Modalità di ventilazione

Il ventilatore può essere impostato:

  • in modalità volumetrica: ha l’obiettivo di far sì che il paziente mantenga un volume corrente costante stabilito dall’operatore;
  • in modalità pressometrica: il VM eroga sempre le stesse pressioni positive scelte dall’operatore, a prescindere dal volume corrente che sarà poi sviluppato dal paziente.

La tipologia di ventilazione viene scelta sulla base di quanto il paziente è autonomo dal punto di vista ventilatorio, dal grado di sedazione e sulla base di quanto il ventilatore deve sostituirsi allo sforzo muscolare del paziente.

La ventilazione inizia nel momento in cui il paziente è nella fase critica, in cui le funzioni vitali sono compromesse. Superata la fase critica del paziente, l’obiettivo è quello di “svezzare” il paziente, ovvero passare da una fase in cui il ventilatore si sostituisce totalmente al paziente, ad una fase in cui il paziente torna ad essere autonomo.

Questa fase di svezzamento, detta weaning, è tanto più lunga quanto più è lungo il tempo in cui il paziente rimane ventilato. Ad esempio, in un paziente ventilato durante un intervento chirurgico, senza patologie polmonari e senza complicazioni durante l’intervento, la fase di svezzamento sarà molto breve. Sarà sufficiente sostenere il paziente dal punto di vista ventilatorio fino al momento del completo risveglio e somministrare poi, se necessario, O2 terapia come supporto.

Al contrario, un paziente reduce da un lungo periodo di coma, anche farmacologico, necessita di un tempo più lungo prima di tornare ad essere completamente autonomo dal punto di vista respiratorio. Questo passaggio deve essere fatto in maniera graduale, valutando costantemente le condizioni del paziente, i suoi parametri vitali, la dinamica respiratoria, i valori dell’emogasanalisi.

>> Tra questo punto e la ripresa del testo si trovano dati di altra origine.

Lemma reaches_predecessors G t n :
  reaches (predecessors G) t n <-> n = t \/ path G n t.
Proof.
  split.
  - induction 1 as [| v w _ IH Hw]; [by left |]. right.
    apply elem_of_predecessors in Hw.
    destruct IH as [-> | IH]; [by constructor | by econstructor].
  - intros [-> | Hp]; [constructor |].
    induction Hp as [u v Huv | u v w Huv _ IH].
    + apply (reaches_next _ _ v); [constructor |].
      by apply elem_of_predecessors.
    + apply (reaches_next _ _ v); [done |]. by apply elem_of_predecessors.
Qed.

(** [nx.ancestors] returns the nodes, other than the source, from which a
    path leads to the source. *)
Lemma ancestors_spec G source :
  well_formed G -> source ∈ nodes G ->
  exists found,
    ancestors G source = Ok found /\
    forall n, n ∈ found <-> n <> source /\ path G n source.
Proof.
  intros Hwf Hsrc. unfold ancestors.
  apply list_contains_true in Hsrc as Hc. rewrite Hc.
  destruct (bfs_levels_spec (predecessors G) (list_to_set (nodes G)) source)
    with (fuel := S (length (nodes G))) (nextlevel := ({[source]} : gset string))
         (seen := (∅ : gset string))
    as (found & -> & Hfound).
  - intros v w Hv Hw. apply elem_of_predecessors in Hw.
    apply elem_of_list_to_set. by apply (wf_ends G Hwf w v).
  - set_solver.
  - intros v Hv. apply elem_of_singleton in Hv as ->.
    by apply elem_of_list_to_set.
  - intros v Hv. assert (v = source) as -> by set_solver. constructor.
  - set_solver.
  - set_solver.
  - rewrite size_list_to_set by apply (wf_nodes G Hwf). rewrite size_empty. lia.
  - eexists. split; [done |]. intros n.
    rewrite elem_of_difference, elem_of_singleton, Hfound,
      reaches_predecessors. tauto.
Qed.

La ventilazione è controllata, quando il ventilatore lavora in maniera indipendente dall’attività respiratoria del paziente; il paziente non fa sforzi respiratori e il ventilatore si sostituisce completamente erogando gli atti respiratori secondo una frequenza al minuto prestabilita. È una modalità di ventilazione utilizzata ad esempio in un paziente in coma profondo per lesioni cerebrali, o nel caso di paralisi dei muscoli respiratori (anche secondario all’utilizzo di curaro).

La ventilazione è assistita quando il ventilatore si adegua in maniera sincrona alla ventilazione autonoma del paziente. La scelta dipende ovviamente dalle condizioni del paziente, dal grado di sedazione e dalla fase della malattia.